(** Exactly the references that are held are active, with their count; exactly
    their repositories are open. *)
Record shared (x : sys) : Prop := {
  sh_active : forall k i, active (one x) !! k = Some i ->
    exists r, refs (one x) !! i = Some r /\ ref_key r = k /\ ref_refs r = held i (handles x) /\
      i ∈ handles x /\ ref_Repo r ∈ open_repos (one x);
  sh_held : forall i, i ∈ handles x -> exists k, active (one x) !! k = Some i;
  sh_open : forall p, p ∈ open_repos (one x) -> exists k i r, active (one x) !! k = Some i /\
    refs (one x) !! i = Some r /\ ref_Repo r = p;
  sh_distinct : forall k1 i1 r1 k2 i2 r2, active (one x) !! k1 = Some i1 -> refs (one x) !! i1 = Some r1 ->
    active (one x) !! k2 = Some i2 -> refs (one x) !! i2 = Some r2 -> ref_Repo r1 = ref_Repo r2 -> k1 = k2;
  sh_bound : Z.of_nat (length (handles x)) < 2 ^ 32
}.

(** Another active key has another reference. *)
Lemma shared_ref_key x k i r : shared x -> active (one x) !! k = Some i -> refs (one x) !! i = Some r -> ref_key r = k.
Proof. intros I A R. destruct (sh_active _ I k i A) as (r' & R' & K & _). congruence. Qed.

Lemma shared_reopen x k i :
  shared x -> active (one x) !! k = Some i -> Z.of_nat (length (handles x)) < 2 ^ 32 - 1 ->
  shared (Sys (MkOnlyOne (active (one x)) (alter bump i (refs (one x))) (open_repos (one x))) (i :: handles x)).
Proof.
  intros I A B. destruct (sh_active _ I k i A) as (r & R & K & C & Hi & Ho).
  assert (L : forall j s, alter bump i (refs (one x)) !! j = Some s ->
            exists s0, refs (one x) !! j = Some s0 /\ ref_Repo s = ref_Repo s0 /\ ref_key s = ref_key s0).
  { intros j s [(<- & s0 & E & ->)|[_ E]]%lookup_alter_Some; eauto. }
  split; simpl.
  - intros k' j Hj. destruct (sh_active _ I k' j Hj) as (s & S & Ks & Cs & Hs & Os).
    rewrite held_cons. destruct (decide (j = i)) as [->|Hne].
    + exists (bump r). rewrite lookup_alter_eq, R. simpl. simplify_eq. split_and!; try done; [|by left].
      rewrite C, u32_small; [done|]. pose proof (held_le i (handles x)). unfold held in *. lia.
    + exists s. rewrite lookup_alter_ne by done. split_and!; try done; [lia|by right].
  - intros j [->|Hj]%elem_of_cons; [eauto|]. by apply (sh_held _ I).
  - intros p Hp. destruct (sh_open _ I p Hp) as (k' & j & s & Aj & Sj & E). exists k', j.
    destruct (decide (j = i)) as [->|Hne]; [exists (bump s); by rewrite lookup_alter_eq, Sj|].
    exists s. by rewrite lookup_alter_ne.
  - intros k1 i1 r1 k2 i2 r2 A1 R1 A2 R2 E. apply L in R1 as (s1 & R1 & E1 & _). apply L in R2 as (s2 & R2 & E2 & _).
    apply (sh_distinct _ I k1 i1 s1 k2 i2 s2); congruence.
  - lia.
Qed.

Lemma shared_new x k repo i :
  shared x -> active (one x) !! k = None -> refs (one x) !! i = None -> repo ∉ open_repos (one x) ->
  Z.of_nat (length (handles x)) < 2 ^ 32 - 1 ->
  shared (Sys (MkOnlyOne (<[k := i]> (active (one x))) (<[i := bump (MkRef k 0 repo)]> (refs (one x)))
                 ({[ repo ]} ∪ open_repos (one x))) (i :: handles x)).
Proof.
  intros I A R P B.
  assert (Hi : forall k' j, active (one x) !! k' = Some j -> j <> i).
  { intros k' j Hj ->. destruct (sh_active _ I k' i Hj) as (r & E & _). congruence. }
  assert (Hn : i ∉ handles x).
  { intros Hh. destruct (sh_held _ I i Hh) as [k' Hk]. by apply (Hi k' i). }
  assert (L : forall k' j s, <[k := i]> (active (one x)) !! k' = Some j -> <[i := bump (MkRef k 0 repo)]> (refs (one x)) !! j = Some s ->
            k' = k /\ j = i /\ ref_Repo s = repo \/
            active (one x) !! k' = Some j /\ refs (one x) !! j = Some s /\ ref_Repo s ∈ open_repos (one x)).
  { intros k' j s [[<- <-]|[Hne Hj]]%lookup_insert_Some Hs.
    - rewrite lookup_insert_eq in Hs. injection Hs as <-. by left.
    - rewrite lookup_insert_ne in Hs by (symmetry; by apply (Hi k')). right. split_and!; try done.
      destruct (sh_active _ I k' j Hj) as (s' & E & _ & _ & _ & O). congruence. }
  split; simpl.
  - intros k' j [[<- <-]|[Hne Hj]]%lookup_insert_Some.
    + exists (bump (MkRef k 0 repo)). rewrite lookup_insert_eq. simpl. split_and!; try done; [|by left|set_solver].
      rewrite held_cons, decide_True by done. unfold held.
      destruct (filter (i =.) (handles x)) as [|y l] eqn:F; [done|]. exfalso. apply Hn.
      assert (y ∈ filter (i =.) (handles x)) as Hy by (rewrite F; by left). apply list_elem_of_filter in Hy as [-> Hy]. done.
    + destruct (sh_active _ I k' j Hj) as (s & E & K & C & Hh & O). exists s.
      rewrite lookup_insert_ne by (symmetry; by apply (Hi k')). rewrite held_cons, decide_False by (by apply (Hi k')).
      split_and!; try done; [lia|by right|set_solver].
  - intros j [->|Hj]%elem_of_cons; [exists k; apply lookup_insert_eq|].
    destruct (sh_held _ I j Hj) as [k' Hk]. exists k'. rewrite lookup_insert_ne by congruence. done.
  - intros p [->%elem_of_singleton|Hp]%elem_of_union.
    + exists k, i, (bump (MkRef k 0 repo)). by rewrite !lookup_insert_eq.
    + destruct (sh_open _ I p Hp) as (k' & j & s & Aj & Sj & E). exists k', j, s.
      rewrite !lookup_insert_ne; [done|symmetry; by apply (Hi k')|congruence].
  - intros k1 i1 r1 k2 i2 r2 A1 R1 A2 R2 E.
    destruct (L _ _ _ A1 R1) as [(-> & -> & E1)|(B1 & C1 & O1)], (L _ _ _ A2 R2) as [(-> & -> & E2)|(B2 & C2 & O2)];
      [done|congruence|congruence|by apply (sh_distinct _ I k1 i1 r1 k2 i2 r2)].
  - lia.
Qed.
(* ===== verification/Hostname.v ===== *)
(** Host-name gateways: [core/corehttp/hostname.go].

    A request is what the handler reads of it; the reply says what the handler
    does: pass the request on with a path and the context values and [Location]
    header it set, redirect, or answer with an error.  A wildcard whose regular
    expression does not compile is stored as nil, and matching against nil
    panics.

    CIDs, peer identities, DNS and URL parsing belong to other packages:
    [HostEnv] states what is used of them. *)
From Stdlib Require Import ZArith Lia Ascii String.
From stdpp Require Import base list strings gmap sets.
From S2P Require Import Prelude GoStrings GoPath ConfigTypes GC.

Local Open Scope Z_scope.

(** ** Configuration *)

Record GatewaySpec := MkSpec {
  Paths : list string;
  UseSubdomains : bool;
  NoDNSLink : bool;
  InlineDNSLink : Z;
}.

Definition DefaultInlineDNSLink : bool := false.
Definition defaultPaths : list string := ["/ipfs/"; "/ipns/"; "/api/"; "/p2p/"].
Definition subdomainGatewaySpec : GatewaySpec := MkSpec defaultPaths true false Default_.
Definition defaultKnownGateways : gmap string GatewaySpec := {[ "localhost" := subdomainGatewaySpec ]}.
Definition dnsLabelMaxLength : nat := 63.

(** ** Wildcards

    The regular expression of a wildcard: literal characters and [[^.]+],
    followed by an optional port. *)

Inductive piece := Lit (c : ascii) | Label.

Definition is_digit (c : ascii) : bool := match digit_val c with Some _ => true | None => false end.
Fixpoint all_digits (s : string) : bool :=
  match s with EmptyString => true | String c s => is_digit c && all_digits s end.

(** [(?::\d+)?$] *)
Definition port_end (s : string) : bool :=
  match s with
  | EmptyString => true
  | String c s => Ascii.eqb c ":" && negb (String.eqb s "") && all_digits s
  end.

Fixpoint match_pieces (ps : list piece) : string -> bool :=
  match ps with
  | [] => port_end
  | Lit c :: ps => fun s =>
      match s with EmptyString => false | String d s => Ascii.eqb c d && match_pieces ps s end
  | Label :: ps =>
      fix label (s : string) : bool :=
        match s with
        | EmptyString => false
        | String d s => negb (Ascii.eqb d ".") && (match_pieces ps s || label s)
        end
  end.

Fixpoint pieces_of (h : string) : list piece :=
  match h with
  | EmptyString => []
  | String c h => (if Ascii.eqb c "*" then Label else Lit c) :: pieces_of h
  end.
************
- REQUIRED WORK:
Give only the number of lines in the material above that include the word "Definition".

- ANSWER SECTION:
7